## Saved entries

(** * chromadb.api.async_fastapi: the asynchronous HTTP client [AsyncFastAPI]

    A shallow embedding of [src/chromadb/api/async_fastapi.py].  Every method
    of the class is a computation in a state-and-exception monad over the
    client's fields, the class-level connection table and the list of
    requests handed to the transport.  The collaborators that live outside
    the file (orjson, httpx, the collection model, ...) are the fields of the
    class [External]. *)

From Stdlib Require Import ZArith NArith String Ascii List Bool Lia.
From stdpp Require Import base gmap list strings pretty sorting.

Local Open Scope Z_scope.

(** ** Python values

    The values that travel through the client as JSON: what [orjson.loads]
    returns and what [orjson.dumps] receives.  A [str] is held as the bytes
    of its UTF-8 encoding.  A [float] is held as its IEEE-754 binary64 bit
    pattern; the client never computes on one.  A [dict] keeps its items in
    insertion order, each key once. *)
#[warnings="-register-all"] Inductive PyVal : Type :=
| PNone
| PBool (b : bool)
| PInt (n : Z)
| PFloat (bits : Z)
| PStr (s : string)
| PList (l : list PyVal)
| PDict (items : list (string * PyVal)).

(** [d[k]] on the items of a dict; [None] is Python's KeyError. *)
Fixpoint dict_lookup (k : string) (items : list (string * PyVal)) : option PyVal :=
  match items with
  | [] => None
  | (k', v) :: rest => if String.eqb k k' then Some v else dict_lookup k rest
  end.

(** [d.get(k, default)]. *)
Definition dict_get (items : list (string * PyVal)) (k : string) (default : PyVal) : PyVal :=
  match dict_lookup k items with
  | Some v => v
  | None => default
  end.

(** [d[k] = v]: an existing key keeps its place, a new key goes last. *)
Fixpoint dict_set (k : string) (v : PyVal) (items : list (string * PyVal))
  : list (string * PyVal) :=
  match items with
  | [] => [(k, v)]
  | (k', v') :: rest =>
      if String.eqb k k' then (k, v) :: rest else (k', v') :: dict_set k v rest
  end.

(** [v == n] for an int [n]: Python compares an int, a bool and a float by
    numeric value, and anything else is unequal to an int. *)
Definition float_bits_minus_one : Z := 0xBFF0000000000000.

Definition py_eq_minus_one (v : PyVal) : bool :=
  match v with
  | PInt n => n =? -1
  | PFloat bits => bits =? float_bits_minus_one
  | _ => false
  end.

(** Truthiness of an [Optional[int]] and of an [Optional[str]]. *)
Definition truthy_int (o : option Z) : bool :=
  match o with
  | Some n => negb (n =? 0)
  | None => false
  end.

Definition truthy_str (o : option string) : bool :=
  match o with
  | Some s => negb (String.eqb s "")
  | None => false
  end.

Definition of_opt {A} (f : A -> PyVal) (o : option A) : PyVal :=
  match o with
  | Some a => f a
  | None => PNone
  end.

Definition of_strs (l : list string) : PyVal := PList (map PStr l).

(** ** Exceptions

    [LifecycleError] is what the running-state check raises, [ValueError] is
    the caller validation error, [RemoteError] carries the status code and
    the text of a non-success response. *)
Inductive Exn : Type :=
| LifecycleError
| ValueError (msg : string)
| KeyError (key : string)
| TypeError
| JSONEncodeError
| JSONDecodeError
| TransportError
| RemoteError (status : Z) (message : string).

Inductive Result (A : Type) : Type :=
| Ok (a : A)
| Raise (e : Exn).
Arguments Ok {A} a.
Arguments Raise {A} e.

(** Sequencing of two steps of which the first may raise. *)
Definition and_then {A B} (r : Result A) (k : A -> Result B) : Result B :=
  match r with
  | Ok a => k a
  | Raise e => Raise e
  end.

(** [v[k]] on a decoded response: KeyError on a dict without the key,
    TypeError on anything that is not a dict. *)
Definition getitem (v : PyVal) (k : string) : Result PyVal :=
  match v with
  | PDict items =>
      match dict_lookup k items with
      | Some x => Ok x
      | None => Raise (KeyError k)
      end
  | _ => Raise TypeError
  end.

(** [v.get(k, default)] on a decoded response; only a dict has [get]. *)
Definition get_or (v : PyVal) (k : string) (default : PyVal) : Result PyVal :=
  match v with
  | PDict items => Ok (dict_get items k default)
  | _ => Raise TypeError
  end.

(** ** urllib.parse.quote

    [quote(path, safe="/")] encodes the path as UTF-8 and replaces every byte
    outside the unreserved set and outside [safe] by [%XX], in upper-case
    hexadecimal. *)
Definition hex_digit (upper : bool) (d : N) : ascii :=
  if (d <? 10)%N then ascii_of_N (48 + d)
  else ascii_of_N ((if upper then 55 else 87) + d).

Definition always_safe (c : ascii) : bool :=
  let n := N_of_ascii c in
  ((65 <=? n) && (n <=? 90) || (97 <=? n) && (n <=? 122) || (48 <=? n) && (n <=? 57)
   || (n =? 95) || (n =? 46) || (n =? 45) || (n =? 126))%N.

Fixpoint mem_ascii (c : ascii) (s : string) : bool :=
  match s with
  | EmptyString => false
  | String c' rest => Ascii.eqb c c' || mem_ascii c rest
  end.

Definition quote_byte (safe : string) (c : ascii) : string :=
  if always_safe c || mem_ascii c safe then String c EmptyString
  else
    let n := N_of_ascii c in
    String "%" (String (hex_digit true (n / 16)) (String (hex_digit true (n mod 16)) EmptyString)).

Fixpoint quote (s : string) (safe : string) : string :=
  match s with
  | EmptyString => EmptyString
  | String c rest => quote_byte safe c +:+ quote rest safe
  end.

(** The reserved characters of a URI (RFC 3986, gen-delims and sub-delims). *)
Definition reserved (c : ascii) : bool := mem_ascii c ":/?#[]@!$&'()*+,;=".

(** ** uuid.UUID

    A UUID is its 128-bit integer; [str] prints it as 32 lower-case
    hexadecimal digits in groups of 8-4-4-4-12. *)
Record UUID : Type := { uuid_int : N }.

Fixpoint hex_lower (digits : nat) (v : N) : string :=
  match digits with
  | O => EmptyString
  | S d => hex_lower d (v / 16) +:+ String (hex_digit false (v mod 16)) EmptyString
  end.

Definition uuid_str (u : UUID) : string :=
  let hex := hex_lower 32 (uuid_int u) in
  substring 0 8 hex +:+ "-" +:+ substring 8 4 hex +:+ "-" +:+ substring 12 4 hex
  +:+ "-" +:+ substring 16 4 hex +:+ "-" +:+ substring 20 12 hex.

(** [str(id)] for an [Optional[UUID]]. *)
Definition str_opt_uuid (id : option UUID) : string :=
  match id with
  | Some u => uuid_str u
  | None => "None"
  end.

(** ** Requests and responses *)

(** An [httpx.AsyncClient], by object identity. *)
Definition Conn : Type := nat.

Definition Params : Type := list (string * PyVal).

Record Request : Type := {
  req_client : Conn;
  req_method : string;
  req_url : string;
  req_params : option Params;
  req_content : option string
}.

Record Response : Type := {
  status_code : Z;
  text : string
}.

(** ** Collaborators outside the file

    What [AsyncFastAPI] imports and calls but does not define: the orjson
    codec, the httpx transport, the collection model of [chromadb.types],
    the configuration object, the numpy conversion and Python's [int].
    [orjson_dumps] and [orjson_loads] are [None] where orjson raises;
    [httpx_request] receives the requests already issued (newest first) and
    the request at hand and is [None] where the transport fails. *)
Class External : Type := {
  Settings : Type;
  CollectionModel : Type;
  CollectionConfigurationInternal : Type;
  Embeddings : Type;
  orjson_dumps : PyVal -> option string;
  orjson_loads : string -> option PyVal;
  httpx_request : list Request -> Request -> option Response;
  from_json : PyVal -> Result CollectionModel;
  to_json : CollectionConfigurationInternal -> PyVal;
  convert_np_embeddings_to_list : Embeddings -> list PyVal;
  py_int : PyVal -> Result Z
}.

(** ** Result shapes of [chromadb.types] and [chromadb.api.types] *)
Record Database : Type := { db_id : PyVal; db_name : PyVal; db_tenant : PyVal }.

Record Tenant : Type := { tenant_name : PyVal }.

Record GetResult : Type := {
  g_ids : PyVal;
  g_embeddings : PyVal;
  g_metadatas : PyVal;
  g_documents : PyVal;
  g_data : PyVal;
  g_uris : PyVal;
  g_included : PyVal
}.

Record QueryResult : Type := {
  q_ids : PyVal;
  q_distances : PyVal;
  q_embeddings : PyVal;
  q_metadatas : PyVal;
  q_documents : PyVal;
  q_uris : PyVal;
  q_data : PyVal;
  q_included : PyVal
}.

## EXERCISE DETAILS
Every line above with the string "object" in it needs to be copied.

## SOLUTION TO THE EXERCISE
(** An [httpx.AsyncClient], by object identity. *)
    the configuration object, the numpy conversion and Python's [int].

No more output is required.